第151回 (2022年6月22日)
ダニエル・ヤーギンの新著『新しい世界の資源地図』はこれからの世界を占ううえで、多くの示唆に富んだ一冊だ。米国、ロシア、中国という、エネルギーの鍵を握る国の歴史を丹念に追いかけており、いま世界で起きていることが必然だったと思い知らされる。著者はこの本を執筆している時点で、ロシアによるウクライナへの侵攻が不可避であることを予見していた節もある。
未来に向けた話も、決して明るいものではない。特に、電気自動車の普及が進み、リチウムイオンバッテリーの必要性が増すにつれ、その資源争奪戦が激化するという予想には懸念を抱いてしまう。石油よりも特定の地域に資源が集中しているため、輸入のポートフォリオを組み立てることは、どの国にも困難を強いるだろう。そして、将来を見据えた際にもっとも不安になるのが、米国と中国という思想的に異なる二つの大国が、世界を二分しかねないという点だ。すでにエネルギー分野では、2018~19年に両国で高関税が課されるという形でその兆しを実感した。

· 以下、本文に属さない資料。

Lemma watch_loop_awaits w s m b ms w' s' :
  awaits w b -> one_at_a_time b (m :: ms) -> watch_loop w s m = Some (Ok (w', s')) ->
  exists b', awaits w' b' /\ one_at_a_time b' ms /\
    (in_progress [m] + (if b then 1 else 0) = (if b' then 1 else 0))%Z.
Proof.
  pose proof again_awaits as Ha.
  destruct w as [f|f|], m as [[]|evs|re|]; cbn; intros Hw Ho Hr; try done; subst.
  - injection Hr as <- <-. exists true. naive_solver.
  - naive_solver.
  - injection Hr as Hr. outcome_inv. exists false. naive_solver.
  - exists false. destruct (10 <? f + 1)%Z; [|injection Hr as <- <-; naive_solver].
    destruct (InitETCDClient re s) as [s1 []]; try done; injection Hr as <- <-; naive_solver.
  - injection Hr as <- <-. exists false. naive_solver.
  - naive_solver.
  - injection Hr as <- <-. exists false. naive_solver.
Qed.

Lemma watch_run_exclusive pre : forall w s b evs post r,
  awaits w b -> one_at_a_time b (pre ++ WResp evs :: post) ->
  watch_run w s (pre ++ WResp evs :: post) = Some (Ok r) ->
  (in_progress pre + (if b then 1 else 0) = 0)%Z.
Proof.
  induction pre as [|m pre IH]; intros w s b evs post r Hw Ho Hr.
  - cbn in Hr. destruct w; [|done..]. cbn in Hw. by subst.
  - change ((m :: pre) ++ WResp evs :: post) with (m :: (pre ++ WResp evs :: post)) in *.
    cbn [watch_run] in Hr. destruct (watch_loop w s m) as [[[w' s']| |]|] eqn:E; [|done..].
    destruct (watch_loop_awaits _ _ _ _ _ _ _ Hw Ho E) as (b' & Hw' & Ho' & Hp).
    specialize (IH _ _ _ _ _ _ Hw' Ho' Hr).
    assert (in_progress (m :: pre) = in_progress [m] + in_progress pre)%Z as ->
      by (destruct m as [[]| | |]; cbn; lia). lia.
Qed.

(** C29: watch events are not handled during a synchronisation, as long as
    synchronisations do not overlap: in any sequence of messages the
    watcher's loop goes through, each watch response is received when as
    many synchronisations have ended as have started. *)
Theorem watcher_excludes_sync (s : sd) (failed : Z) (pre post : list watch_msg)
    (evs : list Event) (r : watcher * sd) :
  one_at_a_time false (pre ++ WResp evs :: post) ->
  watch_run (Selecting failed) s (pre ++ WResp evs :: post) = Some (Ok r) ->
  in_progress pre = 0%Z.
Proof.
  intros Ho Hr. pose proof (watch_run_exclusive pre (Selecting failed) s false evs post r eq_refl Ho Hr).
  cbn in *. lia.
Qed.

(** The two updates of [addServer], which other goroutines can separate. *)
Definition addServer_by_id (sv : Server) (s : sd) : sd :=
  set_maps s (serverMapByType s) (<[ID sv := sv]> (serverMapByID s)).
Definition addServer_by_type (sv : Server) (s : sd) : sd :=
  set_maps s (index_by_type sv (serverMapByType s)) (serverMapByID s).

(** C30: the exclusion fails when two synchronisations overlap (the periodic
    one and the one of a lease renewal): the end of one releases the watcher
    while the other is in progress, and a deletion handled between the two
    updates of [addServer] leaves a server that is offered by its type, is
    not found by its id, and that no later deletion removes. *)
Theorem overlapping_syncs_leave_ghost (s : sd) (failed : Z) (sv : Server) :
  running s = true -> serverMapByID s !! ID sv = None ->
  (exists s1, addServer s (Some sv) = Ok s1 /\
     serverMapByID s1 = serverMapByID (addServer_by_type sv (addServer_by_id sv s)) /\
     serverMapByType s1 = serverMapByType (addServer_by_type sv (addServer_by_id sv s))) /\
  let race := [SyncState true; SyncState true; SyncState false] in
  in_progress race = 1%Z /\
  watch_run (Selecting failed) s race = Some (Ok (Selecting failed, s)) /\
  let s' := addServer_by_type sv (deleteServer (addServer_by_id sv s) (ID sv)) in
  GetServer s' (ID sv) = Err (ESentinel ErrNoServerWithID) /\
  (exists m, GetServersByType s' (Type_ sv) = Ok m /\ m !! ID sv = Some sv) /\
  deleteServer s' (ID sv) = s'.
Proof.
  intros Hrun Hnew. split.
  { unfold addServer. rewrite Hnew. eexists. split; [done|]. by case_bool_decide. }
  intros race. split; [done|]. split; [cbn; unfold again; by rewrite Hrun|].
  intros s'.
  assert (serverMapByID s' !! ID sv = None) as Hid.
  { unfold s', deleteServer. cbn. rewrite lookup_insert_eq. cbn. by rewrite lookup_delete_eq. }
  assert (exists byType, serverMapByType s' = index_by_type sv byType) as [byType Hty]
    by (eexists; reflexivity).
  split_and!.
  - unfold GetServer. by rewrite Hid.
  - unfold GetServersByType. rewrite Hty. unfold index_by_type. rewrite lookup_insert_eq.
    rewrite bool_decide_eq_true_2, map_copy_into_union, (right_id_L ∅ (∪)).
    + eexists. split; [done|]. by rewrite lookup_insert_eq.
    + assert (forall (m : gmap string Server), size (<[ID sv := sv]> m) <> 0%nat) as Hs;
        [|match goal with |- (0 < size (<[_ := _]> ?m))%nat => specialize (Hs m) end; lia].
      intros m. rewrite map_size_non_empty_iff. apply insert_non_empty.
  - unfold deleteServer. by rewrite Hid.
Qed.

End Lease.

(** ** Witnesses *)

Definition failing : attempt := {|
  at_grant _ := Err (ELib "etcdserver" "unavailable"); at_keepalive := Ok tt;
  at_put _ _ _ := Ok tt; at_etcd := etcd_of []; at_sched := in_order; at_timeout := false
|}.

Lemma lease_retries_bounded_witness :
  exists s', watchLeaseChan [LeaseLost] (repeat failing 20) ex_node = Ok (s', Some AppDies).
Proof.
  destruct (lease_retries_bounded (repeat failing 20) ex_node) as (s' & e & H1 & _ & H3).
  - vm_compute. lia.
  - intros a s p Ha%list_elem_of_In. apply repeat_spec in Ha as ->. done.
  - exists s'. rewrite H1. rewrite H3; [done|].
    intros a s0 Ha%subseteq_take%list_elem_of_In. by apply repeat_spec in Ha as ->.
Defined.

Lemma watcher_excludes_sync_witness :
  in_progress [SyncState true; SyncState false] = 0%Z.
Proof.
  apply (watcher_excludes_sync
           (Init (Ok tt) failing ex_node).1 0 [SyncState true; SyncState false] [] []
           (Selecting 0, (Init (Ok tt) failing ex_node).1)).
  - cbn. auto.
  - reflexivity.
Defined.

Lemma overlapping_syncs_leave_ghost_witness :
  let s := (Init (Ok tt) failing ex_node).1 in
  let s' := addServer_by_type sv_chat (deleteServer (addServer_by_id sv_chat s) "c1") in
  GetServer s' "c1" = Err (ESentinel ErrNoServerWithID) /\ deleteServer s' "c1" = s'.
Proof.
  intros s s'. destruct (overlapping_syncs_leave_ghost s 0 sv_chat) as (_ & _ & _ & H1 & _ & H2);
    [reflexivity|reflexivity|]. by split.
Defined.

End Lease.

一昨年に人気を博した『FACTFULNESS』(ハンス・フロリング他著)は、世界は良くなっている、メディアの情報に惑わされるなという趣旨だった。しかし、『新しい世界の資源地図』を読むと、混乱の火種はまだ世界中のいたるところにあると思わされる。身の回りのことだけを見つめて生きていくべきか、大局に立って慣れ切った日常をいち早く変えていくべきか。正解は自分に委ねられている。